When I was about 9 years old, the Cherokee Strip in Oklahoma was being opened for settlement. Most old folks will remember that great race for free land. Days and weeks before the date, people on horseback, in buggies, covered wagons and vehicles of every sort were camped on the Kansas border to make ready for the race.

My father and my oldest sister's husband decided to leave our homestead in northern Nebraska and make the race. They took a horse each and started for the Kansas border.

They left my mother, my oldest sister, a grown brother and six younger children to pack and bring the belongings if they won some land. A few days after the race, we received word that Father had won a tract of 160 acres.

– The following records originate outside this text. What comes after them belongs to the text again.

(* ===== verification/Text.v ===== *)
(** * Text: the string functions of the Rust standard library the code uses

    A Rust [&str] is its UTF-8 byte sequence, kept as a Rocq [string] of
    bytes; [str::len] is [String.length]. *)
From Stdlib Require Import Ascii.
From S2P Require Import Prelude.

Definition bytes (s : string) : list N := N_of_ascii <$> list_ascii_of_string s.

Definition byte_in (lo hi b : N) : bool := (lo <=? b)%N && (b <=? hi)%N.

(** [u8::is_ascii_digit], [u8::is_ascii_hexdigit], [u8::is_ascii_graphic]. *)
Definition is_ascii_digit (b : N) : bool := byte_in 48 57 b.
Definition is_ascii_hexdigit (b : N) : bool :=
  byte_in 48 57 b || byte_in 65 70 b || byte_in 97 102 b.
Definition is_ascii_graphic (b : N) : bool := byte_in 33 126 b.

(** [s.bytes().all(p)]. *)
Definition all_bytes (p : N → bool) (s : string) : bool := forallb p (bytes s).

(** [str::is_empty]. *)
Definition is_empty (s : string) : bool := bool_decide (s = "").

(** The Unicode White_Space characters, by the length of their UTF-8 form. *)
Definition whitespace1 (b : N) : bool := byte_in 9 13 b || (b =? 32)%N.
Definition whitespace2 (b1 b2 : N) : bool :=
  (b1 =? 194)%N && ((b2 =? 133)%N || (b2 =? 160)%N).
Definition whitespace3 (b1 b2 b3 : N) : bool :=
  ((b1 =? 225)%N && (b2 =? 154)%N && (b3 =? 128)%N) ||
  ((b1 =? 226)%N && (b2 =? 128)%N &&
     (byte_in 128 138 b3 || (b3 =? 168)%N || (b3 =? 169)%N || (b3 =? 175)%N)) ||
  ((b1 =? 226)%N && (b2 =? 129)%N && (b3 =? 159)%N) ||
  ((b1 =? 227)%N && (b2 =? 128)%N && (b3 =? 128)%N).

(** The byte sequence holds nothing but white space. *)
Fixpoint blank_bytes (l : list N) : bool :=
  match l with
  | [] => true
  | b1 :: l1 =>
      if whitespace1 b1 then blank_bytes l1
      else match l1 with
           | [] => false
           | b2 :: l2 =>
               if whitespace2 b1 b2 then blank_bytes l2
               else match l2 with
                    | [] => false
                    | b3 :: l3 => whitespace3 b1 b2 b3 && blank_bytes l3
                    end
           end
  end.

(** [s.trim().is_empty()]. *)
Definition trim_is_empty (s : string) : bool := blank_bytes (bytes s).

(** [str::to_ascii_lowercase]. *)
Definition lower_ascii (c : ascii) : ascii :=
  let b := N_of_ascii c in
  if byte_in 65 90 b then ascii_of_N (b + 32) else c.
Fixpoint to_ascii_lowercase (s : string) : string :=
  match s with
  | EmptyString => EmptyString
  | String c s' => String (lower_ascii c) (to_ascii_lowercase s')
  end.

(** [str::strip_prefix] with a string pattern. *)
Fixpoint strip_prefix (p s : string) : option string :=
  match p, s with
  | EmptyString, _ => Some s
  | String a p', String b s' => if Ascii.eqb a b then strip_prefix p' s' else None
  | String _ _, EmptyString => None
  end.

Definition starts_with (p s : string) : bool := bool_decide (is_Some (strip_prefix p s)).

(** [str::split] at a character: one piece more than there are separators. *)
Fixpoint split_at (sep : ascii) (s : string) : list string :=
  match s with
  | EmptyString => [""]
  | String c s' =>
      if Ascii.eqb c sep then "" :: split_at sep s'
      else match split_at sep s' with
           | piece :: rest => String c piece :: rest
           | [] => [String c ""]
           end
  end.

(** [[String]::join]. *)
Fixpoint join (sep : string) (l : list string) : string :=
  match l with
  | [] => ""
  | [s] => s
  | s :: l' => s +:+ sep +:+ join sep l'
  end.

(** [str::trim_matches] and [str::trim_end_matches] with a character. *)
Fixpoint drop_while (c : ascii) (l : list ascii) : list ascii :=
  match l with
  | [] => []
  | a :: l' => if Ascii.eqb a c then drop_while c l' else l
  end.
Definition trim_end_matches (c : ascii) (s : string) : string :=
  string_of_list_ascii (reverse (drop_while c (reverse (list_ascii_of_string s)))).
Definition trim_matches (c : ascii) (s : string) : string :=
  trim_end_matches c (string_of_list_ascii (drop_while c (list_ascii_of_string s))).

(** [str::contains] with a string pattern. *)
Fixpoint str_contains (p s : string) : bool :=
  starts_with p s || match s with EmptyString => false | String _ s' => str_contains p s' end.

(** [str::trim]: the white space at both ends, character by character; the
    second function reads the bytes from the end. *)
Fixpoint trim_start (l : list N) : list N :=
  match l with
  | [] => []
  | b1 :: l1 =>
      if whitespace1 b1 then trim_start l1
      else match l1 with
           | [] => l
           | b2 :: l2 =>
               if whitespace2 b1 b2 then trim_start l2
               else match l2 with
                    | [] => l
                    | b3 :: l3 => if whitespace3 b1 b2 b3 then trim_start l3 else l
                    end
           end
  end.
Fixpoint trim_back (l : list N) : list N :=
  match l with
  | [] => []
  | b1 :: l1 =>
      if whitespace1 b1 then trim_back l1
      else match l1 with
           | [] => l
           | b2 :: l2 =>
               if whitespace2 b2 b1 then trim_back l2
               else match l2 with
                    | [] => l
                    | b3 :: l3 => if whitespace3 b3 b2 b1 then trim_back l3 else l
                    end
           end
  end.
Definition of_bytes (l : list N) : string := string_of_list_ascii (ascii_of_N <$> l).
Definition trim (s : string) : string :=
  of_bytes (reverse (trim_back (reverse (trim_start (bytes s))))).

(** [s.chars().count()]: the bytes that do not continue a character. *)
Definition char_count (s : string) : nat :=
  length (List.filter (λ b, negb (byte_in 128 191 b)) (bytes s)).

(** [str::strip_suffix] with a string pattern. *)
Definition strip_suffix (p s : string) : option string :=
  let reversed s := string_of_list_ascii (reverse (list_ascii_of_string s)) in
  reversed <$> strip_prefix (reversed p) (reversed s).

(** ** Lemmas *)

Lemma string_app_assoc (a b c : string) : (a +:+ b) +:+ c = a +:+ b +:+ c.
Proof. induction a as [|x a IH]; [done|]. exact (f_equal (String x) IH). Qed.

Lemma strip_prefix_spec p s rest : strip_prefix p s = Some rest ↔ s = p +:+ rest.
Proof.
  revert s. induction p as [|a p IH]; intros s; cbn.
  - split; [by intros [= ->] | by intros ->].
  - destruct s as [|b s]; [split; discriminate|].
    destruct (Ascii.eqb_spec a b) as [->|Hne].
    + rewrite IH. split; [by intros -> | by intros [= ->]].
    + split; [discriminate | by intros [= ->]].
Qed.

Lemma starts_with_spec p s : starts_with p s = true ↔ ∃ rest, s = p +:+ rest.
Proof.
  unfold starts_with. rewrite bool_decide_eq_true. split.
  - intros [r Hr%strip_prefix_spec]. eauto.
  - intros [r Hr]. exists r. by apply strip_prefix_spec.
Qed.

Lemma split_at_nonempty sep s : split_at sep s ≠ [].
Proof.
  destruct s as [|c s]; cbn; [done|].
  destruct (Ascii.eqb c sep); [done|].
  by destruct (split_at sep s).
Qed.

(** A string without the separator is one piece. *)
Lemma split_at_none sep s :
  sep ∉ list_ascii_of_string s → split_at sep s = [s].
Proof.
  induction s as [|c s IH]; cbn; [done|]. intros Hs.
  apply not_elem_of_cons in Hs as [Hc Hs].
  destruct (Ascii.eqb_spec c sep) as [->|_]; [done|].
  by rewrite IH.
Qed.

Lemma split_at_app_sep sep s t :
  sep ∉ list_ascii_of_string s →
  split_at sep (s +:+ String sep t) = s :: split_at sep t.
Proof.
  induction s as [|c s IH]; intros Hs.
  - change ("" +:+ String sep t) with (String sep t).
    cbn. by rewrite Ascii.eqb_refl.
  - cbn in Hs. apply not_elem_of_cons in Hs as [Hc Hs].
    change ((String c s +:+ String sep t)) with (String c (s +:+ String sep t)).
    cbn. destruct (Ascii.eqb_spec c sep) as [->|_]; [done|].
    by rewrite IH.
Qed.

(** Splitting what [join] put together gives the pieces back. *)
Lemma split_join sep l :
  l ≠ [] → Forall (λ s, sep ∉ list_ascii_of_string s) l →
  split_at sep (join (String sep "") l) = l.
Proof.
  intros Hne Hl. induction Hl as [|s l Hs Hl IH]; [done|].
  destruct l as [|s' l].
  - cbn. by apply split_at_none.
  - change (join (String sep "") (s :: s' :: l))
      with (s +:+ String sep (join (String sep "") (s' :: l))).
    rewrite split_at_app_sep by done. by rewrite IH.
Qed.

(** A string and its characters. *)
Lemma list_ascii_app a b :
  list_ascii_of_string (a +:+ b) = list_ascii_of_string a ++ list_ascii_of_string b.
Proof.
  induction a as [|c a IH]; [done|].
  change (c :: list_ascii_of_string (a +:+ b) = c :: (list_ascii_of_string a ++ list_ascii_of_string b)).
  by rewrite IH.
Qed.
Lemma list_ascii_inj a b : list_ascii_of_string a = list_ascii_of_string b → a = b.
Proof.
  intros E. by rewrite <-(Stdlib.Strings.String.string_of_list_ascii_of_string a), E, Stdlib.Strings.String.string_of_list_ascii_of_string.
Qed.
Lemma string_app_nil_r a : a +:+ "" = a.
Proof. apply list_ascii_inj. by rewrite list_ascii_app, app_nil_r. Qed.
Lemma strip_suffix_spec p s rest : strip_suffix p s = Some rest ↔ s = rest +:+ p.
Proof.
  unfold strip_suffix. rewrite fmap_Some. setoid_rewrite strip_prefix_spec.
  set (rev := λ s, string_of_list_ascii (reverse (list_ascii_of_string s))).
  assert (∀ a, list_ascii_of_string (rev a) = reverse (list_ascii_of_string a)) as Hl
    by (intros a; apply Stdlib.Strings.String.list_ascii_of_string_of_list_ascii).
  assert (∀ a, rev (rev a) = a) as Hrr.
  { intros a. apply list_ascii_inj. by rewrite !Hl, reverse_involutive. }
  assert (∀ a b, rev (a +:+ b) = rev b +:+ rev a) as Hra.
  { intros a b. apply list_ascii_inj. by rewrite list_ascii_app, !Hl, list_ascii_app, reverse_app. }
  split.
  - intros (x & Hx & ->). fold (rev x). apply list_ascii_inj. change (rev s = rev p +:+ x) in Hx.
    by rewrite <-(Hrr s), Hx, Hra, Hrr.
  - intros ->. exists (rev rest). split; [apply Hra|]. symmetry. apply Hrr.
Qed.
Lemma string_length_list s : string_length s = length (list_ascii_of_string s).
Proof. induction s as [|c s IH]; [done|]. by apply (f_equal S). Qed.
Lemma char_count_le s : (char_count s <= string_length s)%nat.
Proof.
  unfold char_count, bytes. etrans; [apply filter_length_le|].
  by rewrite length_fmap, string_length_list.
Qed.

There was a lot of scrambling around. We had raised our own wheat and had flour ground at the mill. One wagon was loaded mostly with 100-pound sacks of flour. My sister, about 20, drove one wagon. It was slow traveling, and we averaged about 20 miles a day.

We'd never seen apples growing on trees, and when we passed orchard country we thought we were in the land of promise. I remember how we spread a cloth on the ground to eat, and we children sat on the wagon tongue with our food.

After a long, hard trip we landed in Blackwell, Oklahoma, where my father had bought some town lots and built a small house while we were on the road. We lived there until he had time to make a dugout on the land he had won in the race.